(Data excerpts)
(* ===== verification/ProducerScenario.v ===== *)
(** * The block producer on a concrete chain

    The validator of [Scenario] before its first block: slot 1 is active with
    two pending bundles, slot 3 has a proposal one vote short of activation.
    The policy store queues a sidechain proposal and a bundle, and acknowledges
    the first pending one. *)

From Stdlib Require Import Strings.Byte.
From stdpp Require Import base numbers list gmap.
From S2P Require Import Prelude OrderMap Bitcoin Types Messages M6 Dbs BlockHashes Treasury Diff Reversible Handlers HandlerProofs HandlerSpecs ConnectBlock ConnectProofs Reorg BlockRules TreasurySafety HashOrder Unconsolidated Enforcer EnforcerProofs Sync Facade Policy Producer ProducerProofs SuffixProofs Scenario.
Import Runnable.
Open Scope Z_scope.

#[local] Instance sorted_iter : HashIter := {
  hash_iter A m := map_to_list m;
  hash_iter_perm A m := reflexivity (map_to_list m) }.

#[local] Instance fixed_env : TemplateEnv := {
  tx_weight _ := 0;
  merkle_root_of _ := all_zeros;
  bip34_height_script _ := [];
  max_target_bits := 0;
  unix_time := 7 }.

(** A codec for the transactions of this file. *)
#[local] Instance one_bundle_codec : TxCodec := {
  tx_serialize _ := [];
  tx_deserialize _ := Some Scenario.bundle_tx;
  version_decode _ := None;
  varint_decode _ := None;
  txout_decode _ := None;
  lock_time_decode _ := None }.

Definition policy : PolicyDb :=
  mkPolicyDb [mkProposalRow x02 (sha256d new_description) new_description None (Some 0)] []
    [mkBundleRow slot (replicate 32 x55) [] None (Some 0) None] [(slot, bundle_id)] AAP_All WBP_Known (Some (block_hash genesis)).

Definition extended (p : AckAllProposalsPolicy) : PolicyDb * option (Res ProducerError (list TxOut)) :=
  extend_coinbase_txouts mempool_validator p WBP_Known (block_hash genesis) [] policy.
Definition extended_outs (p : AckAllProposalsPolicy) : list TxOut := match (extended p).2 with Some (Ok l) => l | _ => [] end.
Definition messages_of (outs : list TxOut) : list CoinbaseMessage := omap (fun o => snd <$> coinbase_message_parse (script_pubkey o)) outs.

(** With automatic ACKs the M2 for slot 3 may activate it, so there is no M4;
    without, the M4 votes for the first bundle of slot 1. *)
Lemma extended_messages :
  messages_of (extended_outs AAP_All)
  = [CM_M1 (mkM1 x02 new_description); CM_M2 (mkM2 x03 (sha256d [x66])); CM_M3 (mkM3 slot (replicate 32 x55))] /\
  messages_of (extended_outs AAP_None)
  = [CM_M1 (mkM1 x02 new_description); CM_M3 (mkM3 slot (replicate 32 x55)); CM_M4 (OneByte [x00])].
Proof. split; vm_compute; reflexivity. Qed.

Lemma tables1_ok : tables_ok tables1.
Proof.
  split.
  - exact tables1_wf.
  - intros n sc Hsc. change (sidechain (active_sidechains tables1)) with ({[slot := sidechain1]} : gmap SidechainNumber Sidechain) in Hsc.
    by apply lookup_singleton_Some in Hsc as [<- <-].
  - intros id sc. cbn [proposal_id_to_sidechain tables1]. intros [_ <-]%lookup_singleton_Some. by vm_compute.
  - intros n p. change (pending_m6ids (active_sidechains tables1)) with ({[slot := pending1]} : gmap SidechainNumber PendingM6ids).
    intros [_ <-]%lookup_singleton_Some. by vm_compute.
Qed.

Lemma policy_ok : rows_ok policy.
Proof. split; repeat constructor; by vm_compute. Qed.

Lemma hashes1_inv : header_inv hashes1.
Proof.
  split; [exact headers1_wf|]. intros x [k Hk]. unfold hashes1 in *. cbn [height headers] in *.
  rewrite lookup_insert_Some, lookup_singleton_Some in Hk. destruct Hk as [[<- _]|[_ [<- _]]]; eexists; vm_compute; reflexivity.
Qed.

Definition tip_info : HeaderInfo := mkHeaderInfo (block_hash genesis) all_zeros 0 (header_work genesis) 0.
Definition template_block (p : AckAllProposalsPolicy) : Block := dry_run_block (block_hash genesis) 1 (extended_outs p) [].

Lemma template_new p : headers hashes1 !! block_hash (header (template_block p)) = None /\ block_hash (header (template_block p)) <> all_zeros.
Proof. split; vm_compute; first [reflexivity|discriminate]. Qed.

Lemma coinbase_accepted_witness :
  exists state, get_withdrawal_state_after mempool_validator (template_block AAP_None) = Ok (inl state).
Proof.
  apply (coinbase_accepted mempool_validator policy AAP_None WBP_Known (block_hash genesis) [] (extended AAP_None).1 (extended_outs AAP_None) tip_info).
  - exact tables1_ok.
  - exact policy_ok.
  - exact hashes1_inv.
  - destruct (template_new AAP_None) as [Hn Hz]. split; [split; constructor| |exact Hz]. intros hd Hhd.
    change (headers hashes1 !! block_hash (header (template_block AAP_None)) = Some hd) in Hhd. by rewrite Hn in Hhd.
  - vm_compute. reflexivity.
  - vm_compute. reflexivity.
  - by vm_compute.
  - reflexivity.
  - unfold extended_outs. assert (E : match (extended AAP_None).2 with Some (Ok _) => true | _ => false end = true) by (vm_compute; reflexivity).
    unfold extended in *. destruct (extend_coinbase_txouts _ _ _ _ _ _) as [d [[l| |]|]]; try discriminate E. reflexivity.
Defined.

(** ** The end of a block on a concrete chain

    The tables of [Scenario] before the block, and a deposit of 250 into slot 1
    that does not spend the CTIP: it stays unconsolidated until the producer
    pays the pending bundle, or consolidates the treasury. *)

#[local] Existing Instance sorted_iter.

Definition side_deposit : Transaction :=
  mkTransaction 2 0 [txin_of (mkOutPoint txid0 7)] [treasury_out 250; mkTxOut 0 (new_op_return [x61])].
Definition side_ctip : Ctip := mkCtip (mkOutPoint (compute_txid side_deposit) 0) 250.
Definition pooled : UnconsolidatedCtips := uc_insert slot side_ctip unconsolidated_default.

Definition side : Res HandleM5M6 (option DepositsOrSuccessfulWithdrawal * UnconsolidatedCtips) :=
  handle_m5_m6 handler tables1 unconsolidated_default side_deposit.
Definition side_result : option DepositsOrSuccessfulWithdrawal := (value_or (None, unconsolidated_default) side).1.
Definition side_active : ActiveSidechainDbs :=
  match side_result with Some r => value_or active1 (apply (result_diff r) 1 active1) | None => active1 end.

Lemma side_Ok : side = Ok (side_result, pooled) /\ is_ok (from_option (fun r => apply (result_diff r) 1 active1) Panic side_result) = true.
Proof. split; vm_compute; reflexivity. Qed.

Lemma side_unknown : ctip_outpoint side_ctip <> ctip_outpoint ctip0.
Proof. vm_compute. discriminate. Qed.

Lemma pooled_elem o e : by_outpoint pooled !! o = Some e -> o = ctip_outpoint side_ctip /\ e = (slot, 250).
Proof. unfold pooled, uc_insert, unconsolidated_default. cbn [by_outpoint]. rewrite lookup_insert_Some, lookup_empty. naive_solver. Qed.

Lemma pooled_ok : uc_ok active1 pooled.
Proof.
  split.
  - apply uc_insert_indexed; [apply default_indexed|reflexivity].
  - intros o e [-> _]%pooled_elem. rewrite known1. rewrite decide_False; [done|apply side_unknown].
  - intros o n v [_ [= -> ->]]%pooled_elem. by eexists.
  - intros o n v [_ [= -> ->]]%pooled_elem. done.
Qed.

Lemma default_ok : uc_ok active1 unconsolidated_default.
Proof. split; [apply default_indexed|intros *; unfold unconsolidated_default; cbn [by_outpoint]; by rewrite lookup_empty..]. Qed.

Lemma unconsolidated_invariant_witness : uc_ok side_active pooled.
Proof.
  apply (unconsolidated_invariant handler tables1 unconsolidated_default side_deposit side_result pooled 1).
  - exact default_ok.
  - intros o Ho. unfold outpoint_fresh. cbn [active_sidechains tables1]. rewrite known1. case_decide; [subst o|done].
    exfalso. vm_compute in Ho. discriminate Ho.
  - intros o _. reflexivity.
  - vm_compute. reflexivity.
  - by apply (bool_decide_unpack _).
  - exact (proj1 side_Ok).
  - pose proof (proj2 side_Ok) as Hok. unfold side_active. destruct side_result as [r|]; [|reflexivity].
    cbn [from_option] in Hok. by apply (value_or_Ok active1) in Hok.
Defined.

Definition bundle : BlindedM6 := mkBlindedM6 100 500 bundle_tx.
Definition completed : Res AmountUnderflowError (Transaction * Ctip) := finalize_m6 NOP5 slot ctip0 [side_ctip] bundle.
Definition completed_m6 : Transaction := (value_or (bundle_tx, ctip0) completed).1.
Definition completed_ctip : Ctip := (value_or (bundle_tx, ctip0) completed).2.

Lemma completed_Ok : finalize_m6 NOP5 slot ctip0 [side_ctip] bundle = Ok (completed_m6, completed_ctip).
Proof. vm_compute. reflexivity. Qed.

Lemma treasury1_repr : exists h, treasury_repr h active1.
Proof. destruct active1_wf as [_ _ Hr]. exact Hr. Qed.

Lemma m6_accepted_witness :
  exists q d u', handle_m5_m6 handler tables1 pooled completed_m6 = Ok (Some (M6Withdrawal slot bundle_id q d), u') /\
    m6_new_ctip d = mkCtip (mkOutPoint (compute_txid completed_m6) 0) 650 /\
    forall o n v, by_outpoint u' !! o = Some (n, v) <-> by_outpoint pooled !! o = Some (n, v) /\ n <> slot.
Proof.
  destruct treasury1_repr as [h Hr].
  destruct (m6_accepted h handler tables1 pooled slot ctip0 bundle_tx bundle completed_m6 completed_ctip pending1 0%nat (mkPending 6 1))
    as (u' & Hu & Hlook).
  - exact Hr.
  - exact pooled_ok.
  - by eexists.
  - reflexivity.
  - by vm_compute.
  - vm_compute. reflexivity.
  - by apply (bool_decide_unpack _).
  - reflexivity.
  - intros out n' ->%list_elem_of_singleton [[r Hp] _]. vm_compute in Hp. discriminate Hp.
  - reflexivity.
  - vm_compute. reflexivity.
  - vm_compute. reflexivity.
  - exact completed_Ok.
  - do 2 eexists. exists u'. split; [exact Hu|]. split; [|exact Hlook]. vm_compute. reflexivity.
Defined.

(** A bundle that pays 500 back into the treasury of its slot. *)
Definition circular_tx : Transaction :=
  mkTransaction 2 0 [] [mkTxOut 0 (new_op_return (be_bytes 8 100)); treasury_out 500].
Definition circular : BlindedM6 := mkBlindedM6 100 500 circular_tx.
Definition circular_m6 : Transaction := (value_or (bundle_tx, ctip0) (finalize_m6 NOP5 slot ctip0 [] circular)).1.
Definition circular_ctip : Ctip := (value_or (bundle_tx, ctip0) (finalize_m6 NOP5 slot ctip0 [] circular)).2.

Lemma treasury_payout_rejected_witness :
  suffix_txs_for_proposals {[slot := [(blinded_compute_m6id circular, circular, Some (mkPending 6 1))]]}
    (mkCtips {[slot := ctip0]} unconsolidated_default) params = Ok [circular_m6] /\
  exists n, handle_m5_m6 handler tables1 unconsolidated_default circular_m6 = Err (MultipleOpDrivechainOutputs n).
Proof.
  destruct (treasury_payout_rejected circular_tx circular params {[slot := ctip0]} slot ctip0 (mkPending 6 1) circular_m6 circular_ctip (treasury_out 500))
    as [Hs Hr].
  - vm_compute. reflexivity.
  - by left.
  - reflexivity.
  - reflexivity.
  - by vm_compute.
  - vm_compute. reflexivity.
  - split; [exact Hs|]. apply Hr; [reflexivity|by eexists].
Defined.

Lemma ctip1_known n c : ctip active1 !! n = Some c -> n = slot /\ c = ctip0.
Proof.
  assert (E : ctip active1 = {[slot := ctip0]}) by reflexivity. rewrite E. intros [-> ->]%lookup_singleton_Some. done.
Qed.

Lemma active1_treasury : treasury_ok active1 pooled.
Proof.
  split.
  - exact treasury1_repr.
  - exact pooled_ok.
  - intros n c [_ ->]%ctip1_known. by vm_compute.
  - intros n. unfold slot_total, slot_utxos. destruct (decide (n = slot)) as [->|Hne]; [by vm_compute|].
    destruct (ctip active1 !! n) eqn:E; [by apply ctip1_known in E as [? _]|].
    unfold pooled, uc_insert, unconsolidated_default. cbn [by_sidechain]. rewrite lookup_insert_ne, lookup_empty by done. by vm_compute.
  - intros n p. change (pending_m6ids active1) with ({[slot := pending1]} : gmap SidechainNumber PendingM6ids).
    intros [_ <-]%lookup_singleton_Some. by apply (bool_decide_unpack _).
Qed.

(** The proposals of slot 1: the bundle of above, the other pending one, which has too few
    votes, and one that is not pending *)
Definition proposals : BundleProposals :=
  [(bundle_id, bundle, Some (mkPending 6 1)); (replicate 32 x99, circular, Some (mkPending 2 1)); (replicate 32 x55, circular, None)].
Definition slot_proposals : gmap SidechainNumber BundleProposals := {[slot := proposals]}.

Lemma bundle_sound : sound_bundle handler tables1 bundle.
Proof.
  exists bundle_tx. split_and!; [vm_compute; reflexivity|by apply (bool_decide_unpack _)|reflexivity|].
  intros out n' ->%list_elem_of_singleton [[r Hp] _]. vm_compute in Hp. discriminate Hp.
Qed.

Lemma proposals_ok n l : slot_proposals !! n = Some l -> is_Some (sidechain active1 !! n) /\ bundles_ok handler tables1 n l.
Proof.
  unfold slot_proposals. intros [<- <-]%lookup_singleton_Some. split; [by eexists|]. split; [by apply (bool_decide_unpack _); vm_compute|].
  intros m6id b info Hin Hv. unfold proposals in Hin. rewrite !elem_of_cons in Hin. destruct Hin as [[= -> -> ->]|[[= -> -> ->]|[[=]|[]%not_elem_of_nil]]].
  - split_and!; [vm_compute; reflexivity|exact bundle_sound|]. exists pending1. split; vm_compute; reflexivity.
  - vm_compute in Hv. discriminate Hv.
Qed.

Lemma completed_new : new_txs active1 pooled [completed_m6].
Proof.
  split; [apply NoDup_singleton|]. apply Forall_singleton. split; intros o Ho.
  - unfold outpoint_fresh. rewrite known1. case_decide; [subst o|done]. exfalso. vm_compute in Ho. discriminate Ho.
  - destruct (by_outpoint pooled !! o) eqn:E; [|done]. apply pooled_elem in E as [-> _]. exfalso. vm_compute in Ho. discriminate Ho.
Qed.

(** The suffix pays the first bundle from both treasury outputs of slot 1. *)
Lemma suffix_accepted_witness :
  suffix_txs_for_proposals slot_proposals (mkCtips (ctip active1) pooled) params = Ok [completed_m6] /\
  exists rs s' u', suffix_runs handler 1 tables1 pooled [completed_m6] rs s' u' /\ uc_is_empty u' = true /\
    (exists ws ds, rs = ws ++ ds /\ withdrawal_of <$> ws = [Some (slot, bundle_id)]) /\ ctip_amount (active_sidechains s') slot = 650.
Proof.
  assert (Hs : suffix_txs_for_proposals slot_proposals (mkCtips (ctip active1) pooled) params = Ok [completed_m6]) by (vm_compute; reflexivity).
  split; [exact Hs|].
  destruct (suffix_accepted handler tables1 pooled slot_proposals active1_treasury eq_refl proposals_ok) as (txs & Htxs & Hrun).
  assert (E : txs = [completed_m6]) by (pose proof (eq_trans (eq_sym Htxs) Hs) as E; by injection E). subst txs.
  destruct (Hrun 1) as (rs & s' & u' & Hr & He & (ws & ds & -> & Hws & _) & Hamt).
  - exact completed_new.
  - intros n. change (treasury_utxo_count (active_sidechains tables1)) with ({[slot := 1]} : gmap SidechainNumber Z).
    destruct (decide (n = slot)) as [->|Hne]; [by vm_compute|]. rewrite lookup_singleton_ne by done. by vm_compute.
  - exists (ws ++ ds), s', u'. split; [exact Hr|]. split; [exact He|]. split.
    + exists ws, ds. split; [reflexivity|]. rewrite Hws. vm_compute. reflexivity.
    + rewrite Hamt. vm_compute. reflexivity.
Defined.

• **What this task involves**:
Filter the entries and copy each line with "that".

• **Solution**:
    that does not spend the CTIP: it stays unconsolidated until the producer
(** A bundle that pays 500 back into the treasury of its slot. *)
    votes, and one that is not pending *)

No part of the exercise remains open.